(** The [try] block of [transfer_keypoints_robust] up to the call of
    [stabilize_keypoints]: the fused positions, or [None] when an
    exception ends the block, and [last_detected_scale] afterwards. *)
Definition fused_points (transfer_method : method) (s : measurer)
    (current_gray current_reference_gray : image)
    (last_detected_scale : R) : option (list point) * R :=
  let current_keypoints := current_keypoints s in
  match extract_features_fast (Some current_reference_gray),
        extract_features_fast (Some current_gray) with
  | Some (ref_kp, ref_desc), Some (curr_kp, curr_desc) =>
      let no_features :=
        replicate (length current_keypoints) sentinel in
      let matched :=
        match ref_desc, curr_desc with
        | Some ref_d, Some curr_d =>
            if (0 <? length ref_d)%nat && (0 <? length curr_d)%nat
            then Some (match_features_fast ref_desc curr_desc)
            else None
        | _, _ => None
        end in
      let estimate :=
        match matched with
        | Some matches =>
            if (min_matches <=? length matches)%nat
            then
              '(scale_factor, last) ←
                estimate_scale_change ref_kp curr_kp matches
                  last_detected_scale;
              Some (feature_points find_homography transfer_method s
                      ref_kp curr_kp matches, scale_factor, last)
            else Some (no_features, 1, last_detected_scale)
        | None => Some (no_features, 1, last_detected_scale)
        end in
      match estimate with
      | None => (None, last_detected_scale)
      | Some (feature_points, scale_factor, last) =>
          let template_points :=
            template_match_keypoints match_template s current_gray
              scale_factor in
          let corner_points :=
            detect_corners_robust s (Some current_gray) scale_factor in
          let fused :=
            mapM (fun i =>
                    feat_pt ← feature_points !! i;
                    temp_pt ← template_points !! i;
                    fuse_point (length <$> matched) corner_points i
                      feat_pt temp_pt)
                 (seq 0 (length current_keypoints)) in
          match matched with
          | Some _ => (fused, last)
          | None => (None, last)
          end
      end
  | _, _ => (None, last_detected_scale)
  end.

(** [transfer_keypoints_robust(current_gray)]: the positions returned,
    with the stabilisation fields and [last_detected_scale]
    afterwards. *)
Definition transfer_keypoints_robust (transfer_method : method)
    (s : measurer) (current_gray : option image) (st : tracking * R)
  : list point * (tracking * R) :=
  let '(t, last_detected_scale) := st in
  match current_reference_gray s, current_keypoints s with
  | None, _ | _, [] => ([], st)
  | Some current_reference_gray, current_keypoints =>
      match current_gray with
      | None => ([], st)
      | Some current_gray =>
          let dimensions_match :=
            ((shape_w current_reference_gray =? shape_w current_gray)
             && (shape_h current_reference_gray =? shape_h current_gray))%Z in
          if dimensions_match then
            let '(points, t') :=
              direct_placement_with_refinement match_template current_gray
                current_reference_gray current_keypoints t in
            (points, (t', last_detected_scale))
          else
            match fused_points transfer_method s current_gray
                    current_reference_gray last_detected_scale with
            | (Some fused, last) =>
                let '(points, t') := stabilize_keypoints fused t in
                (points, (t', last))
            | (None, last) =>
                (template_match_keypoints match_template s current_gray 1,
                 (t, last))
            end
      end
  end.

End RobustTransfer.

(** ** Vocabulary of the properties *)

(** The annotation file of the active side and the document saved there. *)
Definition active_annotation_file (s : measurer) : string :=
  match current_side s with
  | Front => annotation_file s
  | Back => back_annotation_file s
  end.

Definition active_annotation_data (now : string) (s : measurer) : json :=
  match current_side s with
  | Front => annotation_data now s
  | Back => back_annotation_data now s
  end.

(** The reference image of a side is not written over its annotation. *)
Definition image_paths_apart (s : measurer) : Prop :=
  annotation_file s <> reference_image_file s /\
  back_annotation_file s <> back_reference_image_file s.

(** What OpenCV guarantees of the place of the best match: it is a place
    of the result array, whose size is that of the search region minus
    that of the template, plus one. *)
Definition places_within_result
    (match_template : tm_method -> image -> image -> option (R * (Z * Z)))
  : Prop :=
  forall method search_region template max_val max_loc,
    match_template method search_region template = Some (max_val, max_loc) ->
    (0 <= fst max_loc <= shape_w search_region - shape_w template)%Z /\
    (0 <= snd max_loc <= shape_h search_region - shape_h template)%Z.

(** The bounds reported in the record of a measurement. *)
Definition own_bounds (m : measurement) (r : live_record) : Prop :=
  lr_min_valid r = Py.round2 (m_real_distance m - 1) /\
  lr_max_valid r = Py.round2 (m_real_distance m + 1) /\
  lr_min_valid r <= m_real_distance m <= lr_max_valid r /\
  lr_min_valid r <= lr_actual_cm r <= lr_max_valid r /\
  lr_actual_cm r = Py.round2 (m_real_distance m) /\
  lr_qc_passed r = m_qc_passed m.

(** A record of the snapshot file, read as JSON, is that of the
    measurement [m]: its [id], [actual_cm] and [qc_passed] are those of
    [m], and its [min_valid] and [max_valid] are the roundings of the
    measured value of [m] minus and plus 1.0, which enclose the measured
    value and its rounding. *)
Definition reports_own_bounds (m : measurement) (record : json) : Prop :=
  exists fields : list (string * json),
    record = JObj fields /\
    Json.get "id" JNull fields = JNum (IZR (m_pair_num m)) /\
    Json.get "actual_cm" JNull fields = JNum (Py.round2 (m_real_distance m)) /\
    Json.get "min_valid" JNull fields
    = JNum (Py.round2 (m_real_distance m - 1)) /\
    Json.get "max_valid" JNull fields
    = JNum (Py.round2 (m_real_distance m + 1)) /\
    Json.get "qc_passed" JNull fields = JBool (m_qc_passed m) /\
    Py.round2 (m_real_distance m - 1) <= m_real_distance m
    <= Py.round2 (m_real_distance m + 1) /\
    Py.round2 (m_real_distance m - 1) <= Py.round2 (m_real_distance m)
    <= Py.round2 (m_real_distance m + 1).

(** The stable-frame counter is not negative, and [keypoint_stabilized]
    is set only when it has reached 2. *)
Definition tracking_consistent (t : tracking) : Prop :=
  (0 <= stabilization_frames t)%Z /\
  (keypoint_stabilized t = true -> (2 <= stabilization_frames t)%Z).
# # # # # # #
_PROBLEM TO SOLVE_
You are asked to transcribe all of the data above exactly.

_EXERCISE OUTPUT_
(** The [try] block of [transfer_keypoints_robust] up to the call of
    [stabilize_keypoints]: the fused positions, or [None] when an
    exception ends the block, and [last_detected_scale] afterwards. *)
Definition fused_points (transfer_method : method) (s : measurer)
    (current_gray current_reference_gray : image)
    (last_detected_scale : R) : option (list point) * R :=
  let current_keypoints := current_keypoints s in
  match extract_features_fast (Some current_reference_gray),
        extract_features_fast (Some current_gray) with
  | Some (ref_kp, ref_desc), Some (curr_kp, curr_desc) =>
      let no_features :=
        replicate (length current_keypoints) sentinel in
      let matched :=
        match ref_desc, curr_desc with
        | Some ref_d, Some curr_d =>
            if (0 <? length ref_d)%nat && (0 <? length curr_d)%nat
            then Some (match_features_fast ref_desc curr_desc)
            else None
        | _, _ => None
        end in
      let estimate :=
        match matched with
        | Some matches =>
            if (min_matches <=? length matches)%nat
            then
              '(scale_factor, last) ←
                estimate_scale_change ref_kp curr_kp matches
                  last_detected_scale;
              Some (feature_points find_homography transfer_method s
                      ref_kp curr_kp matches, scale_factor, last)
            else Some (no_features, 1, last_detected_scale)
        | None => Some (no_features, 1, last_detected_scale)
        end in
      match estimate with
      | None => (None, last_detected_scale)
      | Some (feature_points, scale_factor, last) =>
          let template_points :=
            template_match_keypoints match_template s current_gray
              scale_factor in
          let corner_points :=
            detect_corners_robust s (Some current_gray) scale_factor in
          let fused :=
            mapM (fun i =>
                    feat_pt ← feature_points !! i;
                    temp_pt ← template_points !! i;
                    fuse_point (length <$> matched) corner_points i
                      feat_pt temp_pt)
                 (seq 0 (length current_keypoints)) in
          match matched with
          | Some _ => (fused, last)
          | None => (None, last)
          end
      end
  | _, _ => (None, last_detected_scale)
  end.

(** [transfer_keypoints_robust(current_gray)]: the positions returned,
    with the stabilisation fields and [last_detected_scale]
    afterwards. *)
Definition transfer_keypoints_robust (transfer_method : method)
    (s : measurer) (current_gray : option image) (st : tracking * R)
  : list point * (tracking * R) :=
  let '(t, last_detected_scale) := st in
  match current_reference_gray s, current_keypoints s with
  | None, _ | _, [] => ([], st)
  | Some current_reference_gray, current_keypoints =>
      match current_gray with
      | None => ([], st)
      | Some current_gray =>
          let dimensions_match :=
            ((shape_w current_reference_gray =? shape_w current_gray)
             && (shape_h current_reference_gray =? shape_h current_gray))%Z in
          if dimensions_match then
            let '(points, t') :=
              direct_placement_with_refinement match_template current_gray
                current_reference_gray current_keypoints t in
            (points, (t', last_detected_scale))
          else
            match fused_points transfer_method s current_gray
                    current_reference_gray last_detected_scale with
            | (Some fused, last) =>
                let '(points, t') := stabilize_keypoints fused t in
                (points, (t', last))
            | (None, last) =>
                (template_match_keypoints match_template s current_gray 1,
                 (t, last))
            end
      end
  end.

End RobustTransfer.

(** ** Vocabulary of the properties *)

(** The annotation file of the active side and the document saved there. *)
Definition active_annotation_file (s : measurer) : string :=
  match current_side s with
  | Front => annotation_file s
  | Back => back_annotation_file s
  end.

Definition active_annotation_data (now : string) (s : measurer) : json :=
  match current_side s with
  | Front => annotation_data now s
  | Back => back_annotation_data now s
  end.

(** The reference image of a side is not written over its annotation. *)
Definition image_paths_apart (s : measurer) : Prop :=
  annotation_file s <> reference_image_file s /\
  back_annotation_file s <> back_reference_image_file s.

(** What OpenCV guarantees of the place of the best match: it is a place
    of the result array, whose size is that of the search region minus
    that of the template, plus one. *)
Definition places_within_result
    (match_template : tm_method -> image -> image -> option (R * (Z * Z)))
  : Prop :=
  forall method search_region template max_val max_loc,
    match_template method search_region template = Some (max_val, max_loc) ->
    (0 <= fst max_loc <= shape_w search_region - shape_w template)%Z /\
    (0 <= snd max_loc <= shape_h search_region - shape_h template)%Z.

(** The bounds reported in the record of a measurement. *)
Definition own_bounds (m : measurement) (r : live_record) : Prop :=
  lr_min_valid r = Py.round2 (m_real_distance m - 1) /\
  lr_max_valid r = Py.round2 (m_real_distance m + 1) /\
  lr_min_valid r <= m_real_distance m <= lr_max_valid r /\
  lr_min_valid r <= lr_actual_cm r <= lr_max_valid r /\
  lr_actual_cm r = Py.round2 (m_real_distance m) /\
  lr_qc_passed r = m_qc_passed m.

(** A record of the snapshot file, read as JSON, is that of the
    measurement [m]: its [id], [actual_cm] and [qc_passed] are those of
    [m], and its [min_valid] and [max_valid] are the roundings of the
    measured value of [m] minus and plus 1.0, which enclose the measured
    value and its rounding. *)
Definition reports_own_bounds (m : measurement) (record : json) : Prop :=
  exists fields : list (string * json),
    record = JObj fields /\
    Json.get "id" JNull fields = JNum (IZR (m_pair_num m)) /\
    Json.get "actual_cm" JNull fields = JNum (Py.round2 (m_real_distance m)) /\
    Json.get "min_valid" JNull fields
    = JNum (Py.round2 (m_real_distance m - 1)) /\
    Json.get "max_valid" JNull fields
    = JNum (Py.round2 (m_real_distance m + 1)) /\
    Json.get "qc_passed" JNull fields = JBool (m_qc_passed m) /\
    Py.round2 (m_real_distance m - 1) <= m_real_distance m
    <= Py.round2 (m_real_distance m + 1) /\
    Py.round2 (m_real_distance m - 1) <= Py.round2 (m_real_distance m)
    <= Py.round2 (m_real_distance m + 1).

(** The stable-frame counter is not negative, and [keypoint_stabilized]
    is set only when it has reached 2. *)
Definition tracking_consistent (t : tracking) : Prop :=
  (0 <= stabilization_frames t)%Z /\
  (keypoint_stabilized t = true -> (2 <= stabilization_frames t)%Z).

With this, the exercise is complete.